5. Middle school/high school kids – I teach private piano and voice lessons and as part of my teaching style, I am employing music therapy techniques that I believe contribute to improving self esteem and building confidence while teaching them discipline (to practice consistently) and giving them performance opportunities. I coach them through the experience by making sure they are thoroughly prepared and then I describe what they should expect. Many in-studio practices and larger dress rehearsals help build their readiness and ultimately help them deal with performance anxiety. They come to realize that they CAN do it! It's not about being perfect.
I have also introduced visualization to many of them and this is a great life tool for them to have. They picture themselves overcoming a challenging situation and that helps build their self-image and confidence as they learn to work through these challenges.

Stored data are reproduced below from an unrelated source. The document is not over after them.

(** * Frontier Designs Tranzport driver (drivers/staging/frontier/tranzport.c)

    A shallow embedding of the driver's device handle, its load-time
    parameters, its sysfs attributes, the transfer shutdown routine and the
    inbound completion callback, followed by the properties checked on them.

    Conventions.
    - C integers ([int], [size_t], [unsigned char], [unsigned long]) are [Z];
      a narrowing store writes the value modulo the width of the field.
    - The two [unsigned int] ring indices are [nat].  The code that moves
      them lies beyond the available source; the spec, from which the ring
      operations are modelled, puts no width on them.
    - A pointer to a kernel object (interface, endpoint, URB) is its address,
      a [Z], with [NULL = 0].  A pointer to a buffer of the driver's own is
      modelled by the buffer it points to.
    - Calls into the kernel (USB core, logging, wait queues) are recorded in
      a trace: a function with effects returns the new handle together with
      the list of kernel calls it made, in program order. *)

From Stdlib Require Import ZArith Ascii String DecimalString.
From stdpp Require Import base tactics option list numbers strings.

Local Open Scope Z_scope.

(** ** Kernel constants used by the driver

    These come from the kernel headers, not from the driver itself. *)

Definition pointer := Z.
Definition NULL : pointer := 0.

(* include/uapi/asm-generic/errno-base.h, errno.h *)
Definition ENOENT : Z := 2.
Definition EINVAL : Z := 22.
Definition ECONNRESET : Z := 104.
Definition ESHUTDOWN : Z := 108.

(* include/linux/stat.h, octal 0444 and 0200 *)
Definition S_IRUGO : Z := 292.
Definition S_IWUSR : Z := 128.
(* octal 0222: any write permission bit *)
Definition S_IWUGO : Z := 146.

(** ** Load-time parameters (lines 70-117) *)

Definition SUPPRESS_EXTRA_OFFLINE_EVENTS : Z := 1.
Definition COMPRESS_WHEEL_EVENTS : Z := 1.
Definition BUFFERED_READS : Z := 1.
Definition RING_BUFFER_SIZE : Z := 1000.
Definition WRITE_BUFFER_SIZE : Z := 34.
Definition TRANZPORT_USB_TIMEOUT : Z := 10.
Definition TRANZPORT_DEBUG : Z := 0.

(** The five file-scope variables exposed through [module_param]; the record
    is the state of the module's parameters, [default_params] their
    initialisers. *)
Record module_params := {
  debug : Z;
  ring_buffer_size : Z;
  write_buffer_size : Z;
  min_interrupt_in_interval : Z;
  min_interrupt_out_interval : Z
}.

Definition default_params : module_params := {|
  debug := TRANZPORT_DEBUG;
  ring_buffer_size := RING_BUFFER_SIZE;
  write_buffer_size := WRITE_BUFFER_SIZE;
  min_interrupt_in_interval := TRANZPORT_USB_TIMEOUT;
  min_interrupt_out_interval := TRANZPORT_USB_TIMEOUT
|}.

(** [MODULE_PARM_DESC] strings, keyed by parameter name. *)
Definition parm_desc : list (string * string) :=
  [ ("debug", "Debug enabled or not");
    ("ring_buffer_size", "Read ring buffer size in reports");
    ("write_buffer_size", "Write buffer size");
    ("min_interrupt_in_interval", "Minimum interrupt in interval in ms");
    ("min_interrupt_out_interval", "Minimum interrupt out interval in ms") ]%string.

(** ** The device handle (lines 119-153) *)

(** [struct tranzport_cmd]: one report, [unsigned char cmd[8]]. *)
Record tranzport_cmd := { cmd : list Z }.

Definition zero_cmd : tranzport_cmd := {| cmd := replicate 8 0 |}.

#[global] Instance tranzport_cmd_inhabited : Inhabited tranzport_cmd :=
  populate zero_cmd.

At this age, being bullied can be a huge problem and really cause them to doubt themselves or feel like they can't handle themselves when being picked on. Some may resort to cutting or extreme reactions, like suicide. I might suggest they find a song that they feel expresses how they feel in those difficult moments and then we work through that song and then move on to look for examples of songs where the under-dog prevails and triumphs. Not only do I meet the youth where they are initially, but I try to guide them and provide them with tools to help them move into a better, more positive place.
6. Adults in Music SOS – Music SOS™ stands for Music for the Stressed-Out Soul. With this small class, I incorporate guided imagery along with beginning yoga and breathing techniques for stressed out adults. Visualization is used and there is a theme or topic for each class. It's an opportunity for adults to take time out from their real life and give themselves a much needed break. Then they feel more equipped to go back to their life and many times life is a little easier to handle.

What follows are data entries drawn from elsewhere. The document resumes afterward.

(** [arr[j][d] += g * alpha * scale] during epoch [n], recorded in the
    trace. *)
Definition iadd_coord (kind : update_kind) (n : nat) (r : aref) (j d : nat)
    (g alpha scale : Q) : M unit :=
  fun s =>
    match get2 (load (st_heap s) r) j d with
    | Some old =>
        (Ok tt,
         mkState (heap_set (st_heap s) r j d (old + g * alpha * scale))
                 (epoch_of_next_sample s)
                 (epoch_of_next_negative_sample s)
                 (rng_state s)
                 (trace s ++ [mkUpdate kind n r j d g alpha scale]))
    | None => (Raise IndexError, s)
    end.

Definition get_next_sample (i : nat) : M xfloat :=
  fun s => index (nth_error (epoch_of_next_sample s) i) s.

Definition get_next_negative_sample (i : nat) : M xfloat :=
  fun s => index (nth_error (epoch_of_next_negative_sample s) i) s.

(** [epoch_of_next_sample[i] += v] *)
Definition iadd_next_sample (fl : Q -> xfloat) (i : nat) (v : Q) : M unit :=
  fun s =>
    match nth_error (epoch_of_next_sample s) i with
    | Some old =>
        (Ok tt,
         mkState (st_heap s)
                 (list_set (epoch_of_next_sample s) i (fadd fl old (Fin v)))
                 (epoch_of_next_negative_sample s)
                 (rng_state s)
                 (trace s))
    | None => (Raise IndexError, s)
    end.

(** [epoch_of_next_negative_sample[i] += v] *)
Definition iadd_next_negative_sample (fl : Q -> xfloat) (i : nat)
    (v : xfloat) : M unit :=
  fun s =>
    match nth_error (epoch_of_next_negative_sample s) i with
    | Some old =>
        (Ok tt,
         mkState (st_heap s)
                 (epoch_of_next_sample s)
                 (list_set (epoch_of_next_negative_sample s) i
                    (fadd fl old v))
                 (rng_state s)
                 (trace s))
    | None => (Raise IndexError, s)
    end.

(** Scalar float division in the kernel: a zero divisor raises. *)
Definition fdiv (x y : Q) : M Q :=
  if Qeq_bool y 0 then raise ZeroDivisionError else ret (x / y).

Definition xdiv (fl : Q -> xfloat) (x y : xfloat) : M xfloat :=
  if xis_zero y then raise ZeroDivisionError else ret (fquot fl x y).

(** ** Helpers imported from [umato.utils] *)

(** Modelled from the spec: [clip] of [umato.utils] is not among the
    sources; the spec gives the per-dimension displacement as
    [clip(coeff * (current_d - other_d), +-10)], a value cut to the interval
    from [-cutoff] to [cutoff]. *)
Definition clip (val cutoff : Q) : Q :=
  if negb (Qle_bool val cutoff) then cutoff
  else if negb (Qle_bool (- cutoff) val) then - cutoff
  else val.

(** Modelled from the spec: [rdist] of [umato.utils] is not among the
    sources; the spec calls it the squared Euclidean distance between the
    two positions. *)
Definition rdist (x y : vec) : Q :=
  fold_left (fun acc p => acc + (fst p - snd p) * (fst p - snd p))
            (combine x y) 0.

(** ** The Local Layout Optimizer *)

Section Layout.

(** [pow] on floats with a real exponent is left abstract. *)
Variable pow : Q -> Q -> Q.

(** [tau_rand_int] of [umato.utils] is not among the sources: a
    deterministic generator that returns an integer and advances the state
    vector. *)
Variable tau_rand_int : list Z -> Z * list Z.

(** The bound on the iterations of one [while True] loop. *)
Variable fuel : nat.

(** The rounding of the counter arithmetic, and the integer that [int(x)]
    yields for an [x] that no 64-bit integer represents. *)
Variable fl : Q -> xfloat.
Variable int_of_unrepresentable : xfloat -> Z.

Definition draw (_ : unit) : M Z :=
  fun s =>
    let (r, rng') := tau_rand_int (rng_state s) in
    (Ok r,
     mkState (st_heap s) (epoch_of_next_sample s)
             (epoch_of_next_negative_sample s) rng' (trace s)).

Section LocalInputs.

Variable head_embedding : aref.
Variable tail_embedding : aref.
Variable head : list nat.
Variable tail : list nat.
Variable hub_info : list Z.
Variable n_vertices : nat.
Variable epochs_per_sample : list Q.
Variable a : Q.
Variable b : Q.
Variable gamma : Q.

Section SingleEpoch.

Variable dim : nat.
Variable move_other : bool.
Variable alpha : Q.
Variable epochs_per_negative_sample : list xfloat.
Variable n : nat.

(** Lines 177-181: the attractive gradient coefficient. *)
Definition attract_coeff (dist_squared : Q) : M Q :=
  if Qgt0 dist_squared then
    fdiv ((-2) * a * b * pow dist_squared (b - 1))
         (a * pow dist_squared b + 1)
  else ret 0.

(** Lines 186-194: [(grad_current, grad_other)] from the hub label of the
    tail vertex. *)
Definition hub_scale (label : Z) : Q * Q :=
  if (label =? 1)%Z then (0.01, 0.01)
  else if (label =? 2)%Z then (0.01, 0.001)
  else (0, 0).

(** Line 184. *)
Definition attract_grad_d (grad_coeff cur oth : Q) : Q :=
  clip (grad_coeff * (cur - oth)) 10.

(** Lines 183-199: the body of the attractive loop over [d]. *)
Definition attract_dim (j k : nat) (grad_coeff : Q) (d : nat) : M unit :=
  cur <- read_coord head_embedding j d ;;
  oth <- read_coord tail_embedding k d ;;
  let grad_d := attract_grad_d grad_coeff cur oth in
  label <- index (nth_error hub_info k) ;;
  let grad_current := fst (hub_scale label) in
  let grad_other := snd (hub_scale label) in
  iadd_coord AttractHead n head_embedding j d grad_d alpha grad_current ;;
  if move_other then
    iadd_coord AttractTail n tail_embedding k d (- grad_d) alpha grad_other
  else ret tt.

(** Lines 208-211: draw until a vertex with a positive hub label comes. *)
Fixpoint draw_hub (steps : nat) : M nat :=
  match steps with
  | O => diverge
  | S steps' =>
      r <- draw tt ;;
      if (n_vertices =? 0)%nat then raise ZeroDivisionError
      else
        let k := Z.to_nat (r mod Z.of_nat n_vertices) in
        label <- index (nth_error hub_info k) ;;
        if (label >? 0)%Z then ret k else draw_hub steps'
  end.

(** Lines 217-220. *)
Definition repulse_coeff (dist_squared : Q) : M Q :=
  fdiv (2 * gamma * b)
       ((0.001 + dist_squared) * (a * pow dist_squared b + 1)).

(** Lines 227-230. *)
Definition repulse_grad_d (grad_coeff : Q) (j k d : nat) : M Q :=
  if Qgt0 grad_coeff then
    cur <- read_coord head_embedding j d ;;
    oth <- read_coord tail_embedding k d ;;
    ret (clip (grad_coeff * (cur - oth)) 10)
  else ret 10.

7. Adults taking private lessons – Most adults who start taking lessons as adults are doing so for themselves because they didn’t or weren’t afforded the opportunity when they were younger. There is usually much more going on than just improving their musical skills. These lessons are often about breaking through fears or old bad habits (negative self-talk, tension building up in the body) that have built up over the years. I employ lots of music therapy techniques, especially relaxation & visualization along with physical movement with the music.
My original music therapy education/experiences
After graduating from college with my degree in Music Therapy, I initially was employed in a residential facility (Little City in Palatine, Illinois) as a music therapist back in the early 1980s and I was involved with individuals with disabilities working in a group setting. Goals, which were not musical, would usually be directed around increasing attention span or appropriate behavior in a small group setting.